Higher interest rates provide strong ‘tailwind’ for Investec

Higher interest rates continued to provide a welcome tailwind for Investec, as the firm upped its dividend on the back of higher annual profit figures.

Operating income at the bank rose by five per cent in the year to £2.1bn, up from £2.0bn last year.

The revenue boost came as interest income rose 5.6 per cent in the year, thanks to “higher global interest rates”. Non-interest income also increased, with net fee and commission income rising by nearly five per cent.

This helped adjusted operating profit rose eight per cent year on year to £884.5m, up from £818.7m last year.

Investec reported that lending increased by 1.7 per cent in the period, with higher corporate lending in both the UK and South Africa.
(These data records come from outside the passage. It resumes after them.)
(** The cache a poll leaves behind: untouched, with the initiation time
    only, or with the initiation time and the classified result. *)
Lemma pollTasks_store w :
  let t0 := clock env (ticks w) in
  let t1 := clock env (S (ticks w)) in
  let w' := snd (pollTasks env lib w) in
  store w' = store w \/
  store w' = merge (store w) (Spec.initWrite t0) \/
  exists response,
    store w' = merge (merge (store w) (Spec.initWrite t0))
                     (Spec.resultWrite lib response t1) /\
    In (StorageSet (Spec.resultWrite lib response t1)) (issued w w').
Proof.
  intros t0 t1. unfold pollTasks, bind, catch. cbn [Date_now fst snd].
  set (w0 := {| trace := trace w ++ [DateNow (clock env (ticks w))];
                store := store w; ticks := S (ticks w);
                idCounter := idCounter w |}).
  fold t0.
  destruct (storage_local_set_cases (Spec.initWrite t0) w0) as (Ht1 & Hk1 & _ & Hc1).
  destruct (doTaskPoll_frame env (snd (storage_local_set env (Spec.initWrite t0) w0)))
    as (Hs2 & Hk2 & _ & calls & Ht2 & _).
  destruct (storage_local_set env (Spec.initWrite t0) w0) as [r1 w1] eqn:E1.
  cbn [snd fst] in *.
  destruct (doTaskPoll env tt w1) as [r2 w2] eqn:E2.
  cbn [snd fst] in *.
  assert (Hw1 : store w1 = store w \/ store w1 = merge (store w) (Spec.initWrite t0)).
  { destruct Hc1 as [[_ H]|[_ H]]; [right | left]; exact H. }
  destruct r1 as [[]|e1]; [destruct r2 as [response|e2]|].
  - destruct Hc1 as [[_ Hc1]|[(e & He) _]]; [|discriminate].
    destruct (pollAttempt_resolved env lib t0 w0 w1 response w2 E1 E2) as (c & -> & Hc).
    destruct (setCachedTasksResponse_run env c w2) as (Ht3 & _ & _ & Hs3).
    rewrite Hc in Ht3, Hs3.
    replace (clock env (ticks w2)) with t1 in Ht3, Hs3
      by (unfold t1; rewrite Hk2, Hk1; reflexivity).
    destruct (setCachedTasksResponse env c w2) as [r3 w3]. cbn [fst snd] in *.
    assert (Hfinal : snd match r3 with
                         | Resolved a => (Resolved a, w3)
                         | Rejected _ => ret tt w3
                         end = w3) by (now destruct r3).
    rewrite Hfinal.
    destruct (storageCommits env (trace w3)).
    + right. right. exists response. destruct Hs3 as [_ ->].
      split; [now rewrite Hs2, Hc1|].
      erewrite issued_app.
      2:{ rewrite Ht3, Ht2, Ht1. subst w0. cbn [trace].
          rewrite <- !app_assoc. reflexivity. }
      apply in_or_app. right. apply in_or_app. right. apply in_or_app. right.
      right. now left.
    + right. left. destruct Hs3 as [_ ->]. now rewrite Hs2, Hc1.
  - destruct (pollAttempt_rejected_early env lib t0 w0) as (e & ->).
    { rewrite E1. cbn [fst snd]. rewrite E2. cbn [fst]. discriminate. }
    rewrite E1. cbn [snd]. rewrite E2. cbn [snd ret]. rewrite Hs2.
    destruct Hw1; auto.
  - destruct (pollAttempt_rejected_early env lib t0 w0) as (e & ->).
    { rewrite E1. cbn [fst]. discriminate. }
    rewrite E1. cbn [snd]. rewrite E2. cbn [snd ret]. rewrite Hs2.
    destruct Hw1; auto.
Qed.

End MorePollFacts.

(** X11. Write discipline of a poll.  Every invocation reads the clock,
    issues its initiation write and calls the task list, in that order;
    it issues exactly one initiation write and at most one result
    write, calls the task list once or twice, and issues nothing but
    clock readings, cache writes, list calls and a logout. *)
Theorem poll_write_discipline (env : Env) (lib : Lib) (w : World) :
  let t0 := clock env (ticks w) in
  let t1 := clock env (S (ticks w)) in
  let events := issued w (snd (pollTasks env lib w)) in
  (exists rest,
      events = DateNow t0 :: StorageSet (Spec.initWrite t0) :: TaskList :: rest)
  /\ (filter Laws.isWrite events = [StorageSet (Spec.initWrite t0)] \/
      exists response,
        filter Laws.isWrite events
        = [StorageSet (Spec.initWrite t0);
           StorageSet (Spec.resultWrite lib response t1)])
  /\ (filter Laws.isTaskListCall events = [TaskList] \/
      filter Laws.isTaskListCall events = [TaskList; TaskList])
  /\ Forall Spec.fromPoll events.
Proof.
  intros t0 t1 events. subst events.
  destruct (pollTasks_summary env lib w) as (_ & _ & calls & tail & Ht & Hc & Htail).
  fold t0 t1 in Ht, Htail.
  rewrite (issued_app _ _ _ Ht).
  split; [|split; [|split]].
  - destruct Hc as [->| ->]; eexists; reflexivity.
  - destruct Hc as [->| ->]; destruct Htail as [->|(response & ->)]; cbn; eauto.
  - destruct Hc as [->| ->]; destruct Htail as [->|(response & ->)]; cbn; eauto.
  - repeat constructor. apply Forall_app. split.
    + destruct Hc as [->| ->]; repeat constructor.
    + destruct Htail as [->|(response & ->)]; repeat constructor.
Qed.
Private client lending in South Africa also grew.

Expected credit loss impairment charges decreased by 2.1 per cent thanks to recoveries from “previously written off exposures in South Africa”.

“Asset quality remains within Group appetite limits, with exposures to a carefully defined target market well covered by collateral,” the firm said.

The bank will pay out a total dividend for the year of 34.5p per share, up from 31p last year and translating into a payout ratio of 44.2 per cent.

Looking ahead, Investec said: “Revenue momentum is expected to continue, underpinned by book growth, stronger client activity levels and success in our client acquisition strategies; partly offset by expected cuts in interest rates”.

It said it expected to make a return on equity of between 13-17 per cent in the medium term. In the UK, this will be driven by the “increasing scale and relevance of our unique corporate mid-market position“.

“The group has delivered strong financial performance notwithstanding the uncertain operating environment that prevailed throughout the financial year,” Fani Titi, chief executive, said.

“This performance demonstrates the continued success in our client acquisition strategies which underpinned the increased client activity and loan book growth, supported by the tailwind from the high interest rate environment,” Titi continued.